▶ **TASK DESCRIPTION**
Among the records below, find the line that has "vehicleName : string;"; from there, give the lines again exactly, and stop after the line that has "CNum x => x".

▶ **DATASET ENTRIES**

=-=-=

(** * Route construction and incident re-optimisation

    A shallow embedding of the optimisation controller
    (createOptimization, runORToolsOptimization, calculateFallbackMatrix,
    calculateDistance, rerouteOptimization, resolveIncident,
    getRoadMatrix, getRouteGeometry, getRoutedPolyline), of the incident
    analysis service (analyzeIncidentImpact) and of the simulate button
    of the detail page (handleSimulateIncident).

    Conventions of the embedding.
    - A JavaScript number is a rational ([Q]). The builder computes
      without rounding; the timing loop is also given on the numbers of
      the machine ([annotateWith], for every addition and
      multiplication, those of the IEEE doubles among them), and the
      statement about the times is made there. Where the source tests
      a value for being a number ([typeof], [isNaN]) or for truthiness,
      the other outcomes are constructors of their own ([coord]) or
      [None].
    - A string is the UTF-8 encoding of the JavaScript string.
    - Everything outside the process (the matrix service, the directions
      service, the language model, the document store, the clock and the
      [Math] library) is a field of [Env]: what that collaborator answers
      during one request.
    - [console.warn] is a list of warnings returned next to the value. *)

From Stdlib Require Import QArith Qround Qpower ZArith String Ascii List Lia Lqa DecimalString.
From stdpp Require Import gmap strings list.

Import ListNotations.
Local Open Scope string_scope.
Local Open Scope list_scope.
Local Open Scope Z_scope.

(** ** JavaScript primitives used by the controller *)
Module JS.

(** [x || d] on a number: zero is falsy. *)
Definition or_num (x d : Q) : Q := if Qeq_bool x 0 then d else x.

(** [o || d] on a possibly missing number. *)
Definition or_opt (o : option Q) (d : Q) : Q :=
  match o with
  | Some x => or_num x d
  | None => d
  end.

(** [Math.round]: the nearest integer, halves upwards. *)
Definition round (x : Q) : Z := Qfloor (x + (1 # 2)).

(** [parseFloat(x.toFixed(2))]: two decimals, halves away from zero. *)
Definition toFixed2 (x : Q) : Q :=
  if Qlt_le_dec x 0
  then - (inject_Z (Qfloor ((- x) * 100 + (1 # 2))) / 100)
  else inject_Z (Qfloor (x * 100 + (1 # 2))) / 100.

(** [n.toString()] of an integer. *)
Definition toString (n : Z) : string := NilZero.string_of_int (Z.to_int n).

(** [s.padStart(2, '0')]. *)
Definition padStart2 (s : string) : string :=
  match String.length s with
  | O => ("00" ++ s)%string
  | S O => ("0" ++ s)%string
  | _ => s
  end.

(** [a % b]: the remainder has the sign of the dividend. *)
Definition rem (a b : Z) : Z := Z.rem a b.

(** [Math.floor(a / b)] on integers, [b] positive. *)
Definition floordiv (a b : Z) : Z := a / b.

(** A value read from a numeric field: a number, [NaN], or nothing. *)
Inductive coord : Type :=
| CNum (x : Q)
| CNaN
| CUndefined.

(** Truthiness of such a value. *)
Definition truthy (c : coord) : bool :=
  match c with
  | CNum x => negb (Qeq_bool x 0)
  | _ => false
  end.

(** [a + b] and [a / 2] where an operand may be [NaN] or [undefined]. *)
Definition add (a b : coord) : coord :=
  match a, b with
  | CNum x, CNum y => CNum (x + y)
  | _, _ => CNaN
  end.

Definition half (a : coord) : coord :=
  match a with
  | CNum x => CNum (x / 2)
  | _ => CNaN
  end.

(** [typeof c !== 'number' || isNaN(c)]. *)
Definition notNumber (c : coord) : bool :=
  match c with
  | CNum _ => false
  | _ => true
  end.

(** The functions of [Math] that the haversine formula calls. *)
Record MathLib : Type := {
  PI : Q;
  sin : Q -> Q;
  cos : Q -> Q;
  sqrt : Q -> Q;
  atan2 : Q -> Q -> Q
}.

(** The addition and the multiplication of the machine. A number of the
    program is an IEEE double; a statement that is to hold for the
    doubles is made for every pair of operations, the rounding ones
    among them. [exact] is the pair that does not round. *)
Record Arith : Type := {
  m_add : Q -> Q -> Q;
  m_mul : Q -> Q -> Q
}.

Definition exact : Arith := {| m_add := Qplus; m_mul := Qmult |}.

End JS.

(** ** services/trafficAI.js: incident analysis *)
Module TrafficAI.

(** The object parsed from the language model's answer; a field that the
    answer lacks is [None]. Display-only fields (delayLabel,
    trafficCondition, estimatedRecoveryTime) are left out. *)
Record AiData : Type := {
  ai_fixedDelayMinutes : option Q;
  ai_delayMinutes : option Q;
  ai_severity : option string;
  ai_recommendation : option string;
  ai_shouldReroute : option bool;
  ai_trafficMultiplier : option Q
}.

(** What one call to the language model comes to. *)
Inductive Gemini : Type :=
| NoApiKey
| Threw
| Answered (aiData : AiData).

Record IncidentAnalysis : Type := {
  success : option bool;
  fixedDelayMinutes : option Q;
  delayMinutes : option Q;
  severity : option string;
  recommendation : option string;
  shouldReroute : option bool;
  trafficMultiplier : option Q;
  reroutedAt : option Z;
  originalDuration : option Q;
  incidentType : option string;
  noAlternativeRoute : option bool;
  resolvedAt : option Z;
  resolved : option bool
}.

(** [x > 300] and [x < 30] on a possibly missing number: a comparison
    with [undefined] is false. *)
Definition gt300 (o : option Q) : bool :=
  match o with
  | Some x => if Qlt_le_dec 300 x then true else false
  | None => false
  end.

Definition lt30 (o : option Q) : bool :=
  match o with
  | Some x => if Qlt_le_dec x 30 then true else false
  | None => false
  end.

(** Lines 171-177: "Ensure fixed delay is realistic". *)
Definition ensureRealistic (o : option Q) : option Q :=
  let o1 := if gt300 o then Some 300%Q else o in
  if lt30 o1 then Some 60%Q else o1.

Definition analyzeIncidentImpact (g : Gemini) : IncidentAnalysis :=
  match g with
  | NoApiKey =>
      {| success := Some false;
         fixedDelayMinutes := Some 60%Q;
         delayMinutes := Some 60%Q;
         severity := Some "MODERATE";
         recommendation := Some "Consider alternative route";
         shouldReroute := None;
         trafficMultiplier := None;
         reroutedAt := None; originalDuration := None;
         incidentType := None; noAlternativeRoute := None;
         resolvedAt := None; resolved := None |}
  | Threw =>
      {| success := Some false;
         fixedDelayMinutes := Some 60%Q;
         delayMinutes := Some 60%Q;
         severity := Some "MODERATE";
         recommendation :=
           Some "Major accident reported. Monitor situation and consider rerouting.";
         shouldReroute := Some true;
         trafficMultiplier := None;
         reroutedAt := None; originalDuration := None;
         incidentType := None; noAlternativeRoute := None;
         resolvedAt := None; resolved := None |}
  | Answered aiData =>
      let fixed := ensureRealistic (ai_fixedDelayMinutes aiData) in
      {| success := Some true;
         fixedDelayMinutes := fixed;
         delayMinutes := fixed;
         severity := ai_severity aiData;
         recommendation := ai_recommendation aiData;
         shouldReroute := ai_shouldReroute aiData;
         trafficMultiplier := ai_trafficMultiplier aiData;
         reroutedAt := None; originalDuration := None;
         incidentType := None; noAlternativeRoute := None;
         resolvedAt := None; resolved := None |}
  end.

End TrafficAI.

(** ** models and controllers/optimization.js *)
Module Optimization.
Import JS TrafficAI.

Definition SPEED_KMH : Q := 60.
Definition ROAD_FACTOR : Q := 14 # 10.
Definition SERVICE_TIME_MINUTES : Q := 15.

Record Location : Type := {
  loc_id : string;
  loc_name : string;
  loc_latitude : coord;
  loc_longitude : coord;
  loc_demand : Q;
  isDepot : bool
}.

Record Vehicle : Type := {
  veh_id : string;
  veh_name : string;
  veh_capacity : Q;
  veh_count : Z
}.

Record VehicleSlot : Type := {
  vs_id : string;
  vs_name : string;
  capacity : Q;
  used : bool;
  currentLoad : Q
}.

Record Stop : Type := {
  locationId : string;
  locationName : string;
  latitude : coord;
  longitude : coord;
  demand : Q;
  order : nat;
  cumulativeDistance : Q;
  distanceFromPrev : Q;
  arrivalTime : option Z;
  eta : option string
}.

(** [geometry.coordinates]: pairs [lng, lat]. *)
Definition Coordinates : Type := list (Q * Q).

Record Route : Type := {
  vehicle : string;
  vehicleName : string;
  stops : list Stop;
  distance : Q;
  duration : Q;
  totalCapacity : Q;
  geometry : option Coordinates;
  usingRealRoadData : bool
}.

Record Point : Type := {
  pt_latitude : coord;
  pt_longitude : coord
}.

Record MatrixData : Type := {
  distanceMatrix : list (list Q);
  durationMatrix : list (list Q);
  md_success : bool
}.

(** The departure time ['HH:MM'], held as the two numbers that
    [split(':').map(Number)] reads from it. *)
Record DepartureTime : Type := {
  startHour : Z;
  startMinute : Z
}.

Definition default_departure : DepartureTime :=
  {| startHour := 8; startMinute := 0 |}.

(** The optimisation document. [vehicles] and [locations] hold the
    references; the populated documents come from the store. The
    aiPrediction and algorithmResults fields, which no handler reads
    back, are left out. *)
Record Run : Type := {
  name : string;
  vehicles : list string;
  locations : list string;
  routes : list Route;
  totalDistance : Q;
  totalDuration : Q;
  departureTime : option DepartureTime;
  isIncidentActive : bool;
  incidentLocation : option Point;
  detourLocation : option Point;
  originalRoutes : option (list Route);
  incidentAnalysis : option IncidentAnalysis
}.

(** What the collaborators answer during one request. *)
Record Env : Type := {
  Math : MathLib;
  getRoadMatrix : list Location -> option MatrixData;
  getRouteGeometry : list Stop -> option Point -> option Coordinates;
  gemini : Gemini;
  Vehicle_find : list string -> list Vehicle;
  Location_find : list string -> list Location;
  populate_vehicles : list string -> list Vehicle;
  populate_locations : list string -> list Location;
  now : Z
}.

Inductive Response : Type :=
| Json (o : Run)
| Status (code : Z) (msg : string).

(** *** The geometric fallback (lines 124-147 and 520-539) *)

Inductive Warning : Type :=
| InvalidCoordinates (lat1 lon1 lat2 lon2 : coord).

Definition num (c : coord) : Q :=
  match c with
  | CNum x => x
  | _ => 0
  end.

Definition calculateDistance (M : MathLib) (lat1 lon1 lat2 lon2 : coord)
  : Q * list Warning :=
  if notNumber lat1 || notNumber lon1 || notNumber lat2 || notNumber lon2
  then (0%Q, [InvalidCoordinates lat1 lon1 lat2 lon2])
  else
    let R := 6371%Q in
    let dLat := ((num lat2 - num lat1) * PI M / 180)%Q in
    let dLon := ((num lon2 - num lon1) * PI M / 180)%Q in
    let a :=
      (sin M (dLat / 2) * sin M (dLat / 2) +
       cos M (num lat1 * PI M / 180) * cos M (num lat2 * PI M / 180) *
       sin M (dLon / 2) * sin M (dLon / 2))%Q in
    let c := (2 * atan2 M (sqrt M a) (sqrt M (1 - a)))%Q in
    ((R * c)%Q, []).

(** One pass of the body of the two nested loops: the distance, the
    duration, and what was logged. *)
Definition fallbackCell (M : MathLib) (i j : nat) (li lj : Location)
  : Q * Q * list Warning :=
  if (i =? j)%nat then (0%Q, 0%Q, [])
  else
    let '(straightDist, w) :=
      calculateDistance M (loc_latitude li) (loc_longitude li)
                          (loc_latitude lj) (loc_longitude lj) in
    let roadDist := (straightDist * ROAD_FACTOR)%Q in
    (roadDist, (roadDist / SPEED_KMH * 60)%Q, w).

Definition calculateFallbackMatrix (M : MathLib) (locations : list Location)
  : MatrixData * list Warning :=
  let cells :=
    imap (fun i li => imap (fun j lj => fallbackCell M i j li lj) locations)
         locations in
  ({| distanceMatrix := map (map (fun c => fst (fst c))) cells;
      durationMatrix := map (map (fun c => snd (fst c))) cells;
      md_success := false |},
   concat (map (fun row => concat (map snd row)) cells)).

=-=-=

▶ **WRITTEN ANSWER**
  vehicleName : string;
  stops : list Stop;
  distance : Q;
  duration : Q;
  totalCapacity : Q;
  geometry : option Coordinates;
  usingRealRoadData : bool
}.

Record Point : Type := {
  pt_latitude : coord;
  pt_longitude : coord
}.

Record MatrixData : Type := {
  distanceMatrix : list (list Q);
  durationMatrix : list (list Q);
  md_success : bool
}.

(** The departure time ['HH:MM'], held as the two numbers that
    [split(':').map(Number)] reads from it. *)
Record DepartureTime : Type := {
  startHour : Z;
  startMinute : Z
}.

Definition default_departure : DepartureTime :=
  {| startHour := 8; startMinute := 0 |}.

(** The optimisation document. [vehicles] and [locations] hold the
    references; the populated documents come from the store. The
    aiPrediction and algorithmResults fields, which no handler reads
    back, are left out. *)
Record Run : Type := {
  name : string;
  vehicles : list string;
  locations : list string;
  routes : list Route;
  totalDistance : Q;
  totalDuration : Q;
  departureTime : option DepartureTime;
  isIncidentActive : bool;
  incidentLocation : option Point;
  detourLocation : option Point;
  originalRoutes : option (list Route);
  incidentAnalysis : option IncidentAnalysis
}.

(** What the collaborators answer during one request. *)
Record Env : Type := {
  Math : MathLib;
  getRoadMatrix : list Location -> option MatrixData;
  getRouteGeometry : list Stop -> option Point -> option Coordinates;
  gemini : Gemini;
  Vehicle_find : list string -> list Vehicle;
  Location_find : list string -> list Location;
  populate_vehicles : list string -> list Vehicle;
  populate_locations : list string -> list Location;
  now : Z
}.

Inductive Response : Type :=
| Json (o : Run)
| Status (code : Z) (msg : string).

(** *** The geometric fallback (lines 124-147 and 520-539) *)

Inductive Warning : Type :=
| InvalidCoordinates (lat1 lon1 lat2 lon2 : coord).

Definition num (c : coord) : Q :=
  match c with
  | CNum x => x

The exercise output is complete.